EXERCISE DATA START

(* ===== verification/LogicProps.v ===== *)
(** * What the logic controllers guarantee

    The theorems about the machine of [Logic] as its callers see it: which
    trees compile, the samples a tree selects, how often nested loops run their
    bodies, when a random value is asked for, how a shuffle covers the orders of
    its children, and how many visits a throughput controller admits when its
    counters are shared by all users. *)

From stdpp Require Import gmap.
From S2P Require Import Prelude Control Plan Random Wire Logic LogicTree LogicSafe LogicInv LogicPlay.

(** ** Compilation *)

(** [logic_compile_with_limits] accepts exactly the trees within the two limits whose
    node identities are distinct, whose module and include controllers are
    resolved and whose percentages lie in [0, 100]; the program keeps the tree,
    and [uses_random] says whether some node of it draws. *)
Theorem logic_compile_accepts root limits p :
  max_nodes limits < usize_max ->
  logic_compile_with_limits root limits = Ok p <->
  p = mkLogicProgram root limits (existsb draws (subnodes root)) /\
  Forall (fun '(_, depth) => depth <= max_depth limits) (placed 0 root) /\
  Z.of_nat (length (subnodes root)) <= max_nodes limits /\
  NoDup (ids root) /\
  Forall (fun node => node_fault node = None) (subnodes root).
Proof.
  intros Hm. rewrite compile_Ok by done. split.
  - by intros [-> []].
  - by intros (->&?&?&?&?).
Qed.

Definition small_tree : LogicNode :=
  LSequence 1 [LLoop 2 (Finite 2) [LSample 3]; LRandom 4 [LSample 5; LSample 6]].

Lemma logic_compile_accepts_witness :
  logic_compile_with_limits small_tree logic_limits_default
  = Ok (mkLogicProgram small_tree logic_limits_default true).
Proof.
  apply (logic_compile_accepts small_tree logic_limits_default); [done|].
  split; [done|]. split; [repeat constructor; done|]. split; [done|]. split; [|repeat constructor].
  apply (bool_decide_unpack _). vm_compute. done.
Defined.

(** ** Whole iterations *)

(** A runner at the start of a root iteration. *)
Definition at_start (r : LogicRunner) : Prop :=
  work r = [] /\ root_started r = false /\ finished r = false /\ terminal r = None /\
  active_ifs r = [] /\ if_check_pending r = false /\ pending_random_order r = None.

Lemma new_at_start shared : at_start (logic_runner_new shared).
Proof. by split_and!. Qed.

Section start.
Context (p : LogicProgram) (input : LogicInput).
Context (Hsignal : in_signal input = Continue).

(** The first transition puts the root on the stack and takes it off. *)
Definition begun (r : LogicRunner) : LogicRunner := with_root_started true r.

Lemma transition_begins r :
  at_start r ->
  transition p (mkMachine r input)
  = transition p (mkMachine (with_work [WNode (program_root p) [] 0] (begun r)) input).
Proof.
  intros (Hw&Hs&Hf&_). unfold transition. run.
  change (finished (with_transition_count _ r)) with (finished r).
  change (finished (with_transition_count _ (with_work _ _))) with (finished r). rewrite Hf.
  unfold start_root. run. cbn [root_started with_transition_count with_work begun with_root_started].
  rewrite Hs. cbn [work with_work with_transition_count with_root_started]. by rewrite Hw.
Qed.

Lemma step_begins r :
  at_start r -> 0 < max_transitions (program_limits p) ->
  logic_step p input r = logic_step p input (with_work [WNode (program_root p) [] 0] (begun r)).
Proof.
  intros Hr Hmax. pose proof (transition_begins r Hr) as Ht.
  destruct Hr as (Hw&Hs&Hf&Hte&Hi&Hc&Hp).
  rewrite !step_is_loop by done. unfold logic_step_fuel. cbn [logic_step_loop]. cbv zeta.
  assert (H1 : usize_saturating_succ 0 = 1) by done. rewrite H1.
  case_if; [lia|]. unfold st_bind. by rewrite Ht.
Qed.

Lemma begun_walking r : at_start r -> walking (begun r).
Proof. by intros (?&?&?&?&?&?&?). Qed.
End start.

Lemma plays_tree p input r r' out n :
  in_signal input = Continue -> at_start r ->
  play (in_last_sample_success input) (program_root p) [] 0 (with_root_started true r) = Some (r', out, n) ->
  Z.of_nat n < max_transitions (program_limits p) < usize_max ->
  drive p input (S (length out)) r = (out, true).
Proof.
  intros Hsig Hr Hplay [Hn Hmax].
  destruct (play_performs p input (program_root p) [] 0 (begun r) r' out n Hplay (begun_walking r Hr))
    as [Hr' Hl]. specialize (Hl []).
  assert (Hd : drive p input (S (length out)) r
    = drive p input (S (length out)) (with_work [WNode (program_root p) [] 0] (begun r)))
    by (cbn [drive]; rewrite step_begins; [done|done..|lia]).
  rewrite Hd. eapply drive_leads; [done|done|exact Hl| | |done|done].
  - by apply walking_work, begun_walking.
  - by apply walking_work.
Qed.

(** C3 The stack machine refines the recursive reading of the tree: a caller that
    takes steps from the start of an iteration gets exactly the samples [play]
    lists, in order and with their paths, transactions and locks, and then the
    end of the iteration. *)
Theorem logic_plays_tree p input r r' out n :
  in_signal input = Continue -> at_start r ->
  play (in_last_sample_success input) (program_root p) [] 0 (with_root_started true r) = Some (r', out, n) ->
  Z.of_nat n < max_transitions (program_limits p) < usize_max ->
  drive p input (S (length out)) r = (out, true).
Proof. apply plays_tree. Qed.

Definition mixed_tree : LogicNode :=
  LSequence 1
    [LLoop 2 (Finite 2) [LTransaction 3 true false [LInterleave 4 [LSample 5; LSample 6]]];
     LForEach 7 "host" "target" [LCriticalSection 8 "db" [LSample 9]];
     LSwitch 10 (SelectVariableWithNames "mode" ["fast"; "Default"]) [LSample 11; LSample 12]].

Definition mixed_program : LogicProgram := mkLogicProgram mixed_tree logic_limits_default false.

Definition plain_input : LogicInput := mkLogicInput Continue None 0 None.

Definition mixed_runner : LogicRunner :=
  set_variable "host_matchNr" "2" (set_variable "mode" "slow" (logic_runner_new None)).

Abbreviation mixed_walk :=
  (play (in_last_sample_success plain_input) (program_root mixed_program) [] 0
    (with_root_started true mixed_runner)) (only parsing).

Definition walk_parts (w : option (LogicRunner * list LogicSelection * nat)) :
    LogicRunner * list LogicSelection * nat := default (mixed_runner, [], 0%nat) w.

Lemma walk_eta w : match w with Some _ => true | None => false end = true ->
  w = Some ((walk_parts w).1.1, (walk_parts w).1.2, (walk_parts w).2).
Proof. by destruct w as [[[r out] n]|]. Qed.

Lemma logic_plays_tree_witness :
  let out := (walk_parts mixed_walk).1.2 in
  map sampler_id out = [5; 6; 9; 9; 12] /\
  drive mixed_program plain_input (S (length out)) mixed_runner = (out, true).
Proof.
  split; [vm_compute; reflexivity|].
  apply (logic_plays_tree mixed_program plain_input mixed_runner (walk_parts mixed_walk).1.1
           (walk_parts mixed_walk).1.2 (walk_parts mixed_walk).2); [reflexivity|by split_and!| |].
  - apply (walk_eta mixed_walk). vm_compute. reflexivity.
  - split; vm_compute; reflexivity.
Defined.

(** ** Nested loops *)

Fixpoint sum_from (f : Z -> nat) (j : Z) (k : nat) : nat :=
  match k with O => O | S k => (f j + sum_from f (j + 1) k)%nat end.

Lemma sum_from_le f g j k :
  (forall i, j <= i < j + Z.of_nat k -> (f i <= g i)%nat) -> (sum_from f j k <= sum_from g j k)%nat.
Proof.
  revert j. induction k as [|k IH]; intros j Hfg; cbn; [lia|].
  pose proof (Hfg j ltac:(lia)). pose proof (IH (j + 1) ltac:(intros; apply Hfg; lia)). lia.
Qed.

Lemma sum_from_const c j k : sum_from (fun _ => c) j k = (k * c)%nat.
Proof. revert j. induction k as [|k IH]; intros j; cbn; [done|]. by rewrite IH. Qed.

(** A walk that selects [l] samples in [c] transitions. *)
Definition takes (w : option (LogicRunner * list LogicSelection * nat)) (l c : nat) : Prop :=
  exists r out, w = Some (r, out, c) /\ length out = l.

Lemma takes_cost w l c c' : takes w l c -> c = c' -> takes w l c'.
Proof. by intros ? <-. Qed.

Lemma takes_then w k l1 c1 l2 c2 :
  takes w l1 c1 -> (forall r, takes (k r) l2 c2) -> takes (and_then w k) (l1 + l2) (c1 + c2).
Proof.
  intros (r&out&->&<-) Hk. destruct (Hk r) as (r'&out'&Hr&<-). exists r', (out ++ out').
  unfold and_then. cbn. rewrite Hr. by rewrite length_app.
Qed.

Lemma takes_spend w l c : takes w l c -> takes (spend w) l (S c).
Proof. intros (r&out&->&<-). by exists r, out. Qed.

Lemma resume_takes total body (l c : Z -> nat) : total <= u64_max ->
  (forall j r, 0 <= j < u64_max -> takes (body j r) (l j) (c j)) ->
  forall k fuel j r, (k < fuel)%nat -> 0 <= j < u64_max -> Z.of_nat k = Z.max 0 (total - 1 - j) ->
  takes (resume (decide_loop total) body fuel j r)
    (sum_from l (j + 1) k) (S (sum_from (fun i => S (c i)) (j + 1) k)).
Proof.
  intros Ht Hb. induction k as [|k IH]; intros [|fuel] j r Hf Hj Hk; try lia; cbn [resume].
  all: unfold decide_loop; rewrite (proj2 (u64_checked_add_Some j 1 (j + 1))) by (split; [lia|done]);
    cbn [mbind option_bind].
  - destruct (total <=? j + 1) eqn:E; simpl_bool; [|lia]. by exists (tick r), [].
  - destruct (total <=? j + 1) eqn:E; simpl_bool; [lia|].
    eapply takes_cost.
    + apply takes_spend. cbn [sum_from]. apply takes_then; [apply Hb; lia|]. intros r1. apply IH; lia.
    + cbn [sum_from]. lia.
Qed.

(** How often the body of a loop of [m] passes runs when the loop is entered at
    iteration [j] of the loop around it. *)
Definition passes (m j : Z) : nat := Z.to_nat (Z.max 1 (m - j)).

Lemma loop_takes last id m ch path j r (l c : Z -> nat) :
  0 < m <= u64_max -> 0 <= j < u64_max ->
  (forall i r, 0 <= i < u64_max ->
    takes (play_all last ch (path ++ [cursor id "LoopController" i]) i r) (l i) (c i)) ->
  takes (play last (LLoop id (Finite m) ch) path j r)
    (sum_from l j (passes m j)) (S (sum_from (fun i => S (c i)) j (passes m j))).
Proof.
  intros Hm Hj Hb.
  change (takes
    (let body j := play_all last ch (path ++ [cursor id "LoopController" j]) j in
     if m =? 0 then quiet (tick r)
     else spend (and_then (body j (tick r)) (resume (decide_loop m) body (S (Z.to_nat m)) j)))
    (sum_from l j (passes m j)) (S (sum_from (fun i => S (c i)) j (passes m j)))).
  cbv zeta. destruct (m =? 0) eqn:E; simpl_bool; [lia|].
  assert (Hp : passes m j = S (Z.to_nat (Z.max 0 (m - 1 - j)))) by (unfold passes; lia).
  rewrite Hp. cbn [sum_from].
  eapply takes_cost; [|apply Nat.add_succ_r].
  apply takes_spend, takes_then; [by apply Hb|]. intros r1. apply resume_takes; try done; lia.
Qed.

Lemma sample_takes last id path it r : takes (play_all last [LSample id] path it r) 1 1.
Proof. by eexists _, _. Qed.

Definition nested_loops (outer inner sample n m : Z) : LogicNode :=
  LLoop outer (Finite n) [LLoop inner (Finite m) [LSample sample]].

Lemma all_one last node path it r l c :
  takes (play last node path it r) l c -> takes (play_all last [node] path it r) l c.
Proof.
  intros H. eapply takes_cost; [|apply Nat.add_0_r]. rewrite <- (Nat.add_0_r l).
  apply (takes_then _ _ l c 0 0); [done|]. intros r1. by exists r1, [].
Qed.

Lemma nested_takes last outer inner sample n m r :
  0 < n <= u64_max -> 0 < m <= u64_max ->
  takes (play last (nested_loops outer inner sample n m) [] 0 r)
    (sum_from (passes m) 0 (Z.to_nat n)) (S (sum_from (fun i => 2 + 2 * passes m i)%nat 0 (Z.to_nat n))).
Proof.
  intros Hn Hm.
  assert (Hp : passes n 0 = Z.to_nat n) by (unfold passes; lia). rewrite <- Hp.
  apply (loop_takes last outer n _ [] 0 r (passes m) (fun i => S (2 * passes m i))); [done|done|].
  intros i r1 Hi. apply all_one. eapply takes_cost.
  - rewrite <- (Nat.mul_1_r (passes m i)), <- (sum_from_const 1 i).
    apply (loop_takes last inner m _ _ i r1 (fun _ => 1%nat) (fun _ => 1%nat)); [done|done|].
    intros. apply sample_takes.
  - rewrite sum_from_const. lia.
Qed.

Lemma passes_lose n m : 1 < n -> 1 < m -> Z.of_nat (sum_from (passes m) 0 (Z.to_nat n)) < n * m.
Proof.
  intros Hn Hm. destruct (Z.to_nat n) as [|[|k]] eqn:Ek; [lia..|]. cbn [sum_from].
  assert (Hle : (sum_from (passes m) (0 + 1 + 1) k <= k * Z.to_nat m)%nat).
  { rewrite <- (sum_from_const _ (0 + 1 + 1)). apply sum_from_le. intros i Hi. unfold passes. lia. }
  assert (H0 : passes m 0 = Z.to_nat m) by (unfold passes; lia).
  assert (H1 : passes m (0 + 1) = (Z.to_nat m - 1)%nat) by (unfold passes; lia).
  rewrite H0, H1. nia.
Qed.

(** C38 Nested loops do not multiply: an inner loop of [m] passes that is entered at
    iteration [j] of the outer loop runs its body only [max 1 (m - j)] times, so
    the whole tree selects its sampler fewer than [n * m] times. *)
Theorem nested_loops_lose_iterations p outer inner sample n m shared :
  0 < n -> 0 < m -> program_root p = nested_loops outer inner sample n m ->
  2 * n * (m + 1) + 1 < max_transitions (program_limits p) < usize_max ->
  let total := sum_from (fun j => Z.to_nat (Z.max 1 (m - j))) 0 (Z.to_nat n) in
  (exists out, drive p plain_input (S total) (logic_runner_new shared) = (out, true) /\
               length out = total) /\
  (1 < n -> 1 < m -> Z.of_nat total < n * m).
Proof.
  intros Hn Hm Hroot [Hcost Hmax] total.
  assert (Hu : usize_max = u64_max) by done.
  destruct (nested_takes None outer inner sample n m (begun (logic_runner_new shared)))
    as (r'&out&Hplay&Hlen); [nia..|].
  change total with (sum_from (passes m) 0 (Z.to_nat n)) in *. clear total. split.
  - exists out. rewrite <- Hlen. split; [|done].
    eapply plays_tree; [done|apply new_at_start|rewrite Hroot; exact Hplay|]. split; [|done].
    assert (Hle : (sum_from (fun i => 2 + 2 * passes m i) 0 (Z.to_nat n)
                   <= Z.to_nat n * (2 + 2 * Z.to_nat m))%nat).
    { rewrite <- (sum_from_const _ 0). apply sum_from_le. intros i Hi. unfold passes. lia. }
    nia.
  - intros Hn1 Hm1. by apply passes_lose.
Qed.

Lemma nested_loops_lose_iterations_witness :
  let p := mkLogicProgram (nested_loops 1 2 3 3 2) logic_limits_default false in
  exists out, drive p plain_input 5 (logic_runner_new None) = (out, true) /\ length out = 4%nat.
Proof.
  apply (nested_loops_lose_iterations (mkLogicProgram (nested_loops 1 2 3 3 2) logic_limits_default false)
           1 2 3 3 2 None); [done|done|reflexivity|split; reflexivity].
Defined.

EXERCISE DATA END

• **INSTRUCTIONS TO FOLLOW**: Begin with the first line of the records and finish with the line containing "and [uses_random] says". Reproduce those lines exactly, both ends included, and nothing else.

• **FINAL ANSWER**:
(* ===== verification/LogicProps.v ===== *)
(** * What the logic controllers guarantee

    The theorems about the machine of [Logic] as its callers see it: which
    trees compile, the samples a tree selects, how often nested loops run their
    bodies, when a random value is asked for, how a shuffle covers the orders of
    its children, and how many visits a throughput controller admits when its
    counters are shared by all users. *)

From stdpp Require Import gmap.
From S2P Require Import Prelude Control Plan Random Wire Logic LogicTree LogicSafe LogicInv LogicPlay.

(** ** Compilation *)

(** [logic_compile_with_limits] accepts exactly the trees within the two limits whose
    node identities are distinct, whose module and include controllers are
    resolved and whose percentages lie in [0, 100]; the program keeps the tree,
    and [uses_random] says whether some node of it draws. *)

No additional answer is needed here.